Forrest Gump had the way of it. Life--with a Community Supported Agriculture (CSA) farm share--is like a box of chocolates. You never know what you're gonna get. Some things are a given--you won't get tomatoes in May. You won't get corn in October. You will get turnips and beets . . .

Yesterday I learned what would be delivered in the Thanksgiving farm share box. On Tuesday I'll get my fresh turkey and a bunch of veggies. Now that I have a clue what I'll be working with, I can finalize my menu. Of course we'll have potatoes. My kids ask for MA's Make Ahead Irish Mashed Potato Casserole year round. No green beans this year--my spouse and I are the primary eaters of Alanna's World's Best Green Bean Casserole and I just don't have it in me to eat an entire batch alone.
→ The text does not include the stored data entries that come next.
(** C11: with the option [implicit_cache] off (the first argument of [children]),
    whatever children were added before, and in whatever order, the memoised
    list is never stale: [children] returns the sources, dependencies
    and implicit dependencies the node has now, less the ignored ones; and
    every method that changes the lists keeps the invariant this rests on. *)
Theorem children_current `{DepWorld} unchanged changed_ fuel n l s :
  store_ok s →
  (store_ok (add_source n l s) ∧ store_ok (add_dependency n l s) ∧
   store_ok (add_ignore n l s) ∧ store_ok (add_to_implicit n l s) ∧
   store_ok (built n s)) ∧
  ∀ s' c, children false unchanged changed_ fuel n s = (s', Ok c) →
    store_ok s' ∧ c = compute_children (node_of s' n) ∧
    ∀ i, i ∈ c ↔ (i ∈ sources (node_of s' n) ∨ i ∈ depends (node_of s' n) ∨
                  i ∈ default [] (implicit (node_of s' n))) ∧
                 (i ∉ ignore_set (node_of s' n)).
Proof.
  intros Hs. split.
  { split_and!; [by apply store_ok_add_source|by apply store_ok_add_dependency|
      by apply store_ok_add_ignore|by apply store_ok_add_to_implicit|by apply store_ok_built]. }
  intros s' c. unfold children, ebind, call.
  pose proof (Node_scan_scanned unchanged changed_ fuel n s Hs) as [Hs1 Hi].
  destruct (Node_scan _ _ _ _ _ s) as [s1 [?|?]]; [|done]. simpl in *.
  destruct (children_get_result n s1 Hs1 Hi) as [E _].
  pose proof (store_ok_children_get n s1 Hs1) as Hs2.
  destruct (children_get n s1) as [s2 c2]. simpl in *. intros [= <- <-].
  split_and!; [done|done|]. intros i. rewrite E. apply elem_of_compute_children.
Qed.

(** ** Build information *)

Section binfo.
Context `{DepWorld}.
Implicit Types s : dstore.

Definition core (d : dnode) :=
  (sources d, depends d, ignore d, ignore_set d, implicit d, specific_sources d).

(** The lists stay, and a signature object once made is not replaced. *)
Definition extends s s' : Prop := ∀ m,
  core (node_of s' m) = core (node_of s m) ∧
  ∀ x, n_ninfo (node_of s m) = Some x → n_ninfo (node_of s' m) = Some x.

#[global] Instance extends_po : PreOrder extends.
Proof.
  split; [by intros s m|]. intros s1 s2 s3 H12 H23 m.
  destruct (H12 m) as [E1 N1], (H23 m) as [E2 N2]. split; [congruence|auto].
Qed.

Lemma extends_nodes s s' : d_nodes s' = d_nodes s → extends s s'.
Proof. intros E m. unfold node_of. by rewrite E. Qed.

Lemma extends_upd n f s :
  core (f (node_of s n)) = core (node_of s n) →
  (∀ x, n_ninfo (node_of s n) = Some x → n_ninfo (f (node_of s n)) = Some x) →
  extends s (upd_node n f s).
Proof. intros Hc Hn m. rewrite node_of_upd. case_decide; subst; auto. Qed.

Lemma get_ninfo_spec i s :
  extends s (get_ninfo i s).1 ∧
  n_ninfo (node_of (get_ninfo i s).1 i) = Some (get_ninfo i s).2.
Proof.
  unfold get_ninfo. destruct (n_ninfo (node_of s i)) as [x|] eqn:E; [done|]. simpl.
  split; [|rewrite node_of_upd_eq; by destruct (node_of _ i)].
  transitivity (new_ninfo s).1; [by apply extends_nodes|].
  apply extends_upd; [by destruct (node_of _ i)|].
  intros x Hx. unfold node_of in *. simpl in *. congruence.
Qed.

Lemma get_ninfos_spec l s :
  extends s (get_ninfos l s).1 ∧
  Forall2 (λ i x, n_ninfo (node_of (get_ninfos l s).1 i) = Some x) l (get_ninfos l s).2.
Proof.
  revert s. induction l as [|i l IH]; intros s; simpl; [done|].
  destruct (get_ninfo_spec i s) as [H1 H2]. destruct (get_ninfo i s) as [s1 x]. simpl in *.
  destruct (IH s1) as [H3 H4]. destruct (get_ninfos l s1) as [s2 xs]. simpl in *.
  split; [by etrans|]. constructor; [|done]. by apply H3.
Qed.

(** What [get_binfo] reads of an executor survives the memoised calls. *)
Definition same_exec s s' : Prop := ∀ e,
  ex_kind_of (exec_of s' e) = ex_kind_of (exec_of s e) ∧
  batches (exec_of s' e) = batches (exec_of s e) ∧
  ex_memo_unignored (exec_of s' e) = ex_memo_unignored (exec_of s e).

Lemma same_exec_memo e me mc s :
  same_exec s (upd_exec e (λ x, with_ex_memo (me x) (mc x) (ex_memo_unignored x) x) s).
Proof.
  intros x. unfold exec_of, upd_exec. simpl. destruct (decide (e = x)) as [->|].
  - by rewrite lookup_insert_eq.
  - by rewrite lookup_insert_ne.
Qed.

Lemma get_build_env_same e s : same_exec s (get_build_env e s).1.
Proof.
  unfold get_build_env. destruct (ex_kind_of (exec_of s e)), (ex_memo_env (exec_of s e));
    try done; apply same_exec_memo.
Qed.

Lemma Executor_str_frame e s :
  d_nodes (Executor_str e s).1 = d_nodes s ∧ same_exec s (Executor_str e s).1.
Proof.
  unfold Executor_str. pose proof (get_build_env_nodes e s). pose proof (get_build_env_same e s).
  destruct (ex_kind_of _); try done. by destruct (get_build_env e s).
Qed.

Lemma get_contents_frame e s :
  d_nodes (get_contents e s).1 = d_nodes s ∧ same_exec s (get_contents e s).1.
Proof.
  unfold get_contents. pose proof (get_build_env_nodes e s) as Hn.
  pose proof (get_build_env_same e s) as He.
  destruct (ex_kind_of (exec_of s e)), (ex_memo_contents (exec_of s e)); try done;
    destruct (get_build_env e s) as [s1 v]; simpl in *; (split; [done|]);
    intros x; destruct (same_exec_memo e ex_memo_env (λ _, Some (join_strings ""
      (map (λ a, act_contents a (get_all_targets (exec_of s e))
         (get_all_sources s1 (exec_of s e)) v) (get_action_list (exec_of s e))))) s1 x)
      as (-> & -> & ->); apply He.
Qed.

(** The sources recorded are those the node has, less the ignored ones, when it
    has sources of its own or its executor is made for it. *)
Lemma binfo_sources_spec n e s d :
  d = node_of s n → NoDup (sources d) → ignore_set d = list_to_set (ignore d) →
  specific_sources d = true ∨
  (ex_kind_of (exec_of s e) = ExReal ∧ batches (exec_of s e) = [Batch [n] (sources d)] ∧
   ex_memo_unignored (exec_of s e) = ∅) →
  (binfo_sources n e s).2 = unignored d (sources d) ∧ d_nodes (binfo_sources n e s).1 = d_nodes s.
Proof.
  intros -> Hnd Hig Hsrc.
  assert (∀ l : list nid, NoDup l → uniquer_hashables l = l) as Hu.
  { intros l Hl. rewrite uniquer_hashables_uniquer. apply uniquer_id. by rewrite list_fmap_id. }
  unfold binfo_sources, unignored. destruct (specific_sources (node_of s n)).
  { split; [|done]. by apply Hu, NoDup_filter. }
  destruct Hsrc as [|(Hk & Hb & Hm)]; [done|].
  unfold get_unignored_sources. rewrite Hk, Hm, lookup_empty. unfold source_list. rewrite Hb. simpl.
  rewrite decide_True by set_solver. split; [|done]. simpl. rewrite Hig.
  destruct (ignore (node_of s n)) as [|i l]; unfold read_list; rewrite ?Hb; simpl.
  - rewrite Hu by done. symmetry. apply filter_all, Forall_forall. set_solver.
  - rewrite Hu by by apply NoDup_filter. apply list_filter_iff. intros x.
    by rewrite elem_of_union, elem_of_singleton, elem_of_list_to_set, elem_of_cons.
Qed.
A vintage recipe for creamed spinach using just 6 ingredients and a bit of time on the stove. Make this while you've got other pots on the fire, and you'll have a fresh green side dish to add to your holiday table.



I will make a corn pudding--dairy free and vegetarian--to share with a neighbor who is hosting folks with a variety of special diets. I will use a bag of Multigrain Sourdough Bread cubes from the freezer to make a small batch of stuffing. I've already made a half batch of Apple Cider Beet Cranberry Sauce--substituting dried pineapple for the dried apricots and grated raw beet for the roasted beets--and updated the photos for that post.

I'll need something green, though, and as a salad probably won't happen I plan to make creamed spinach. This recipe, from my 1950 edition of Betty Crocker's Picture Cookbook, listed as Spinach (French method) "makes most anyone enjoy spinach". It's easy to make if you're already at the stove for something else. Last year, when my spouse took the action shots below, I was making Alanna's World's Best Green Bean Casserole and my Apple Sausage Cornbread Stuffing. Why not add a third recipe while I'm multitasking?